The last time I checked in on our Somali pirate friends, they were threatening to blow up the tank-laden ship they’ve been holding hostage (link). So, whats the news on that situation? Well, the pirates decided not to sink the ship after their demands apparently prompted the owners of the ship to enter into negotiations with the pirates. However, the ship is still in the posession of the pirates, who show no signs of wearing down.
However, their actions have certainly been noticed by the international community, and there will be quite a few new ships around Somalia and the Gulf of Aden in coming days…
India has sent a frigate to the region, to protect its significant interests in the region:
The ministry of defence in New Delhi said that the frigate, equipped with a helicopter carrying marine commandos, would safeguard India’s sea-borne trade as vessels move through the vital trade route.
A spokesman said the deployment was intedned to “instill confidence in our sea faring community as well as function as a deterrent for pirates”.
It said that a warship in the area would be “significant” as the Gulf of Aden was a major strategic “choke point” in the Indian Ocean region and provided access to the Suez Canal, through which the sizeable portion of India’s trade flows.
Over 90 per cent of India’s foreign trade by volume and 77 per cent by value is shipped through the region, largely through the Suez Canal.
But India was only the beginning. A major push to thwart Somali pirates is being led by farther-off states, notably the United States and Europe, with France playing a significant role. After the pirates began to attack French yachts (which led to me first noticing this story weeks ago), France went to the United Nations and successfully won “one U.N. Security Council resolution allowing foreign powers to enter Somali waters and another allowing nations to send warships and military aircraft free to use ‘the necessary (military) means’ to stop piracy” (source). Coming on the heels of the UN resolution, a flotilla of NATO ships is set to enter the region through the Suez Canal and monitor the region.

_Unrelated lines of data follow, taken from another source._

(* ===== verification/TxBuilder.v ===== *)
(** * The wallet's transaction builder

    [cashtab/src/utils/txBuilder.js]: a builder of [ecashjs-lib] that takes the
    addresses of the wallet. *)

From stdpp Require Import base tactics list gmap numbers strings.
From S2P Require Import Prelude JsNumber JsFloat NodeBuffer Opcodes Externals Encodings BufferUtils Crypto Curve Script Asm.
From S2P Require Import Templates TemplateLaws Transaction Sighash ECSignature Ecdsa Address ECPair TransactionBuilder.
From S2P Require Import TransactionBuilderLaws JsString BigNumber OpReturn WalletExternals WalletAddress Wallet.
Import Types Networks.
Open Scope Z_scope.

Module TxBuilder.

Definition ecash : network := CoinInfo.toBitcoinJS CoinInfo.main.

Record txBuilder := mkTxBuilder {
  transaction : builder;
  tx : option Transaction.transaction;
  p2shInput : bool;
}.

Definition DEFAULT_SEQUENCE : Z := 0xffffffff.
Definition SIGHASH_ALL : Z := 0x01.
Definition SIGHASH_NONE : Z := 0x02.
Definition SIGHASH_SINGLE : Z := 0x03.
Definition SIGHASH_ANYONECANPAY : Z := 0x80.
Definition SIGHASH_BITCOINCASH_BIP143 : Z := 0x40.

Definition with_transaction (this : txBuilder) (b : builder) : txBuilder := mkTxBuilder b (tx this) (p2shInput this).

Section S.
Context {Mem : UninitMem} `{TF : !Typeforce} `{VU : !VarUint} `{CH : !CreateHash} `{B66 : !Bip66}
  `{B58 : !Bs58check} `{B32 : !Bech32} `{BI : !Bigi} `{EC : !Ecurve} `{CA : !Cashaddr}.

Definition constructor : txBuilder := mkTxBuilder (TransactionBuilder.new (Some ecash) None) None false.

Definition addInput (this : txBuilder) (txHash : tx_ref) (vout : Z) (sequence : option Z) (prevOutScript : option buffer)
    : result txBuilder :=
  '(b, _) ← TransactionBuilder.addInput (transaction this) txHash vout (Some (default DEFAULT_SEQUENCE sequence)) prevOutScript;
  Ok (with_transaction this b).

Definition addInputScript (this : txBuilder) (vout : Z) (script : buffer) : result txBuilder :=
  t ← TransactionBuilder.buildIncomplete (transaction this);
  t ← Transaction.setInputScript t vout script;
  Ok (mkTxBuilder (transaction this) (Some t) true).

Fixpoint set_scripts (t : Transaction.transaction) (scripts : list (Z * buffer)) : result Transaction.transaction :=
  match scripts with
  | [] => Ok t
  | (vout, script) :: scripts => t ← Transaction.setInputScript t vout script; set_scripts t scripts
  end.

Definition addInputScripts (this : txBuilder) (scripts : list (Z * buffer)) : result txBuilder :=
  t ← TransactionBuilder.buildIncomplete (transaction this);
  t ← set_scripts t scripts;
  Ok (mkTxBuilder (transaction this) (Some t) true).

(** The legacy address of [scriptPubKey]; [decode] takes a text only. *)
Definition toLegacyAddress (scriptPubKey : output_ref) : result string :=
  match scriptPubKey with
  | OutScript _ => Throw (Error "Invalid address")
  | OutAddress a =>
      '(_, type, hash) ← ca_decode a;
      version ← (if String.eqb type "P2PKH" then Ok (CoinInfo.v_public (CoinInfo.c_versions CoinInfo.main))
                 else if String.eqb type "P2SH" then Ok (CoinInfo.v_scripthash (CoinInfo.c_versions CoinInfo.main))
                 else Throw (Error "Unsupported address type : "));
      Address.toBase58Check hash version
  end.

(** An amount that is [NaN] is refused by [typeforce], as a negative one is. *)
Definition amount_of (amount : option Z) : Z := default (-1) amount.

(** Whatever fails in the [try] block, the output is added as it was given. *)
Definition addOutput (this : txBuilder) (scriptPubKey : output_ref) (amount : option Z) : result txBuilder :=
  let amount := amount_of amount in
  let r := a ← toLegacyAddress scriptPubKey; TransactionBuilder.addOutput (transaction this) (OutAddress a) amount in
  '(b, _) ← match r with
            | Ok r => Ok r
            | Throw _ => TransactionBuilder.addOutput (transaction this) scriptPubKey amount
            end;
  Ok (with_transaction this b).

Definition setLockTime (this : txBuilder) (locktime : Z) : result txBuilder :=
  b ← TransactionBuilder.setLockTime (transaction this) locktime; Ok (with_transaction this b).

Definition sign (this : txBuilder) (vin : Z) (keyPair : key) (redeemScript : option buffer) (hashType value : option Z)
    (signatureAlgorithm : option Z) : txBuilder * result unit :=
  let '(b, r) := TransactionBuilder.sign (transaction this) vin keyPair redeemScript
                   (Some (default SIGHASH_ALL hashType)) value None signatureAlgorithm in
  (with_transaction this b, r).

(** [this.tx] is set when [p2shInput] is. *)
Definition build (this : txBuilder) : result Transaction.transaction :=
  if p2shInput this then
    match tx this with Some t => Ok t | None => TransactionBuilder.no_property end
  else TransactionBuilder.build (transaction this).

End S.
End TxBuilder.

The NATO force will join the US ships already patrolling the region. The NATO force will be composed of six member states, including “destroyers from Italy and the United States, frigates from Germany, Greece, Turkey and Britain, and a German auxiliary vessel” (source).
“There will be a number of very competent and very effective military ships … to provide presence, deterrence and, where necessary and possible, to intervene to prevent acts of piracy and to escort ships,” [alliance spokesperson James] Appathurai said.
Details of which tasks each ship will take on, and the rules for how they will handle the pirates, are still being worked out.
Experts predict the Nato crews will find it difficult to distinguish between normal Somali fishing boats and pirate vessels on the prowl.
The NATO force does not yet have specific rules of engagement, although the article quotes Appathurai as saying that “They will have the rules of engagement that they need,” which likely indicates a relatively pro-active approach to stopping piracy in the region. The primary goal of the force will be to “escort cargo ships carrying United Nations food aid to Somalia,” which have long been targeted by the pirates.
As if thwarting piracy wasn’t a struggle enough, the incoming forces will also have to deal with the tense political situation in Somalia. There has been no real government since the 90s, as other regions are governed variously by either an Ethiopian puppet government, are under autonomous self-rule, or are controlled by the system of Islamist courts, which are turning out to be rather unwelcoming:
But the newly arriving warships will face the wrath of Somalia’s Islamic Courts, the party that governed Somalia until an Ethiopian incursion installed a transitional government in late 2006. That governing body, now operating largely underground, has declared war on the incoming vessels.
In any case, the Somali coast and the Gulf of Aden are quaranteed to become important hotspots in the months and years to come. The pirates, through their hijacking of high-profile targets, have gauaranteed international attention for some time to come, and have forced many throughout the world to focus more on the tragically failed state of Somalia. As one article points out, these acts of piracy are far more than occasional “just-for-fun” news stories; there are serious ramifications:
“A large ship sunk in the approach to the Suez Canal would have a devastating impact on international trade,” Middleton said in a paper published by Chatham House, a London think tank.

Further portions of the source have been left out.